=== Data ===

(** What the loop adds to the trace. *)
Lemma while_loop_events (P : event -> Prop) w a fd :
  (forall b, P (EvIsSet b)) ->
  (forall k, Forall P (pass_events w a fd (iters w k))) ->
  forall fuel k s,
  exists evs,
    fst (while_loop fuel w a fd k s) = extend s evs /\ Forall P evs.
Proof.
  intros Hb Hp fuel; induction fuel as [|fuel IH]; intros k s.
  - exists []. now rewrite extend_nil.
  - rewrite while_loop_S.
    destruct (event_set_at w (List.length (trace s)));
      [exists [EvIsSet true]; split; [reflexivity | repeat constructor; auto]|].
    cbv zeta.
    assert (Hpass : Forall P (EvIsSet false :: pass_events w a fd (iters w k)))
      by (constructor; auto).
    destruct (pass_ctrl w a fd (iters w k)) as [[[|] | ex] | ];
      try (eexists; split; [reflexivity | exact Hpass]).
    destruct (IH (S k) (extend s (EvIsSet false ::
                                  pass_events w a fd (iters w k))))
      as (evs & Hevs & HP).
    rewrite Hevs, extend_extend. eexists. split; [reflexivity|].
    apply Forall_app. now split.
Qed.

Lemma try_body_fst_cap fuel w a s : cap (fst (try_body fuel w a s)) = true.
Proof.
  destruct (cap_opened w) eqn:Ho.
  - destruct (connect_r w) as [[] | ex] eqn:Hc.
    + rewrite (try_body_connected fuel w a s Ho Hc). cbv zeta.
      destruct (fdiv_int (fps a)) as [fd | ex]; [|reflexivity].
      match goal with
      | |- context [while_loop _ _ _ _ _ ?s0] =>
          destruct (while_loop_extends w a fd fuel 0%nat s0) as (evs & ->)
      end.
      reflexivity.
    + now rewrite (try_body_connect_raised fuel w a s ex Ho Hc).
  - now rewrite (try_body_camera_closed fuel w a s Ho).
Qed.
(** X18: [show_diff_preview] with a limit that is not negative, on a
    console that is not interrupted.  With no files it shows the one
    message that nothing would be affected.  Otherwise it shows the
    title, the first [limit] files in order, and, only when there are
    more than [limit] files, a last item announcing the number left
    out, so that the files shown and the number announced add up to the
    number of files. *)
Theorem show_diff_preview_lines o files limit :
  uninterrupted o ->
  0 <= limit ->
  exists l,
    Console.show_diff_preview o files limit = (inl tt, l) /\
    match files with
    | [] =>
        shown l
        = [Console.Str (symbol o "info" ++ "  " ++ "No files would be affected.")]
    | _ :: _ =>
        shown l
        = list_title preview_title ::
          map bullet_line (firstn (Z.to_nat limit) files) ++
          (if Py.len files >? limit
           then [bullet_line (more_files_item (Py.len files - limit))]
           else []) ++
          [Console.Str EmptyString] /\
        (limit < Py.len files ->
         Z.of_nat (List.length (firstn (Z.to_nat limit) files))
         + (Py.len files - limit) = Py.len files)
    end.
Proof.
  intros Hu Hl.
  unfold Console.show_diff_preview, Console.except_Exception,
    Console.try_except.
  destruct files as [ | f files ].
  - unfold Console.print_info.
    rewrite getitem_known by (cbn; intuition auto).
    unfold Console.bind.
    destruct (safe_print_shows o
                (Console.Str (symbol o "info" ++ "  "
                                ++ "No files would be affected."))
                (Some "bold blue") Hu) as (l & -> & Hs & _).
    exists l. split; [ reflexivity | exact Hs ].
  - set (all := f :: files).
    unfold Console.slice_to.
    destruct (limit <? 0) eqn:E; [ apply Z.ltb_lt in E; lia | ].
    match goal with
    | |- context [Console.display_list o ?t ?items false] =>
        destruct (display_list_shown o t items false Hu) as (l & -> & Hs & _)
    end.
    exists l. split; [ reflexivity | ]. split.
    + rewrite Hs. fold preview_title. f_equal.
      destruct (Py.len all >? limit).
      * rewrite map_app. cbn [map]. rewrite <- app_assoc. reflexivity.
      * cbn [app]. reflexivity.
    + intros Hlt. rewrite length_firstn. unfold Py.len in *. lia.
Qed.

Lemma show_diff_preview_lines_witness :
  uninterrupted (quiet false) /\ 0 <= 2 /\
  shown (snd (Console.show_diff_preview (quiet false) ["a"; "b"; "c"] 2))
  = [list_title preview_title; bullet_line "a"; bullet_line "b";
     bullet_line (more_files_item 1); Console.Str EmptyString].
Proof.
  assert (uninterrupted (quiet false)) as Hu by (intros c; discriminate).
  assert (0 <= 2) as Hl by lia.
  split; [ exact Hu | ]. split; [ exact Hl | ].
  destruct (show_diff_preview_lines (quiet false) ["a"; "b"; "c"] 2 Hu Hl)
    as (l & -> & Hs & _).
  exact Hs.
Defined.

(** X19: with a negative limit [show_diff_preview] takes the slice
    [files[:limit]], which drops the last [-limit] files, and always adds
    the item about more files, whose number [len(files) - limit] is
    larger than the number of files there are. *)
Theorem show_diff_preview_negative_limit o files limit :
  uninterrupted o ->
  files <> [] ->
  limit < 0 ->
  exists l,
    Console.show_diff_preview o files limit = (inl tt, l) /\
    shown l
    = list_title preview_title ::
      map bullet_line (firstn (Z.to_nat (Py.len files + limit)) files) ++
      [bullet_line (more_files_item (Py.len files - limit));
       Console.Str EmptyString] /\
    Py.len files < Py.len files - limit.
Proof.
  intros Hu Hne Hl.
  unfold Console.show_diff_preview, Console.except_Exception,
    Console.try_except.
  destruct files as [ | f files ]; [ contradiction | ].
  set (all := f :: files).
  unfold Console.slice_to.
  destruct (limit <? 0) eqn:E; [ | apply Z.ltb_ge in E; lia ].
  assert ((Py.len all >? limit) = true) as Hgt.
  { rewrite Z.gtb_ltb. apply Z.ltb_lt. unfold Py.len. lia. }
  rewrite Hgt.
  match goal with
  | |- context [Console.display_list o ?t ?items false] =>
      destruct (display_list_shown o t items false Hu) as (l & -> & Hs & _)
  end.
  exists l. split; [ reflexivity | ]. split; [ | lia ].
  rewrite Hs. fold preview_title. f_equal.
  rewrite map_app. cbn [map]. rewrite <- app_assoc. reflexivity.
Qed.

Lemma show_diff_preview_negative_limit_witness :
  uninterrupted (quiet false) /\ ["a"; "b"; "c"] <> [] /\ (-1) < 0 /\
  shown (snd (Console.show_diff_preview (quiet false) ["a"; "b"; "c"] (-1)))
  = [list_title preview_title; bullet_line "a"; bullet_line "b";
     bullet_line (more_files_item 4); Console.Str EmptyString].
Proof.
  assert (uninterrupted (quiet false)) as Hu by (intros c; discriminate).
  assert (["a"; "b"; "c"] <> @nil string) as Hne by discriminate.
  assert ((-1) < 0) as Hl by lia.
  split; [ exact Hu | ]. split; [ exact Hne | ]. split; [ exact Hl | ].
  destruct (show_diff_preview_negative_limit (quiet false) ["a"; "b"; "c"]
              (-1) Hu Hne Hl) as (l & -> & Hs & _).
  exact Hs.
Defined.

Lemma substring_prefix_length (n : nat) (s : string) :
  String.length (substring 0 n s) = Nat.min n (String.length s) /\
  prefix (substring 0 n s) s = true.
Proof.
  revert s. induction n as [ | n IH ]; intros s.
  - destruct s; split; reflexivity.
  - destruct s as [ | c s ]; [ split; reflexivity | ].
    cbn [substring String.length prefix Nat.min].
    destruct (IH s) as (Hl & Hp). rewrite Hl, Hp.
    split; [ reflexivity | ].
    destruct (ascii_dec c c); [ reflexivity | contradiction ].
Qed.

Lemma add_commits_map o commits :
  forall branches,
    Console.add_commits o commits branches
    = (inl (branches ++ map (commit_branch o) commits), []).
Proof.
  induction commits as [ | c commits IH ]; intros branches.
  - cbn. now rewrite app_nil_r.
  - cbn [Console.add_commits map].
    rewrite getitem_known by (cbn; intuition auto).
    unfold Console.bind. rewrite IH. rewrite <- app_assoc. reflexivity.
Qed.

(** X20: on a console that is not interrupted [display_git_graph]
    returns and shows one tree: under the title, one branch for each
    commit in the order given, each with the message as its only child.
    The hash is cut to its first eight characters, and a missing hash,
    author or date reads "unknown", a missing message "no message". *)
Theorem display_git_graph_tree o commits :
  uninterrupted o ->
  exists l,
    Console.display_git_graph o commits = (inl tt, l) /\
    shown l
    = [Console.Tree (symbol o "clipboard" ++ " Commit History")
         (map (commit_branch o) commits)] /\
    forall h,
      String.length (substring 0 8 h) = Nat.min 8 (String.length h) /\
      prefix (substring 0 8 h) h = true.
Proof.
  intros Hu.
  unfold Console.display_git_graph, Console.except_Exception,
    Console.try_except.
  rewrite getitem_known by (cbn; intuition auto).
  unfold Console.bind. rewrite add_commits_map. cbn [app].
  destruct (safe_print_shows o
              (Console.Tree (symbol o "clipboard" ++ " Commit History")
                 (map (commit_branch o) commits)) None Hu)
    as (l & -> & Hs & _).
  exists l. split; [ reflexivity | ]. split; [ exact Hs | ].
  intros h. apply substring_prefix_length.
Qed.

Lemma display_git_graph_tree_witness :
  uninterrupted (quiet false) /\
  shown (snd (Console.display_git_graph (quiet false)
                [{| Console.hash := Some "0123456789abcdef";
                    Console.author := None;
                    Console.message := None;
                    Console.date := Some "today" |}]))
  = [Console.Tree "# Commit History"
       [Console.Tree
          "[yellow]01234567[/yellow] [green]unknown[/green] [dim]today[/dim]"
          [Console.Tree "+ no message" []]]].
Proof.
  assert (uninterrupted (quiet false)) as Hu by (intros c; discriminate).
  split; [ exact Hu | ].
  destruct (display_git_graph_tree (quiet false)
              [{| Console.hash := Some "0123456789abcdef";
                  Console.author := None;
                  Console.message := None;
                  Console.date := Some "today" |}] Hu) as (l & -> & Hs & _).
  exact Hs.
Defined.

(** *** The blocks of the status summary *)

Lemma closed_app l1 l2 : closed l1 -> closed l2 -> closed (l1 ++ l2).
Proof.
  intros H1 [ -> | (b2 & ->) ].
  - now rewrite app_nil_r.
  - right. exists (l1 ++ b2). now rewrite app_assoc.
Qed.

===

What to produce:
Your task is to copy each line of the material that contains the word "iters".

Response to the task:
  (forall k, Forall P (pass_events w a fd (iters w k))) ->
    assert (Hpass : Forall P (EvIsSet false :: pass_events w a fd (iters w k)))
    destruct (pass_ctrl w a fd (iters w k)) as [[[|] | ex] | ];
                                  pass_events w a fd (iters w k))))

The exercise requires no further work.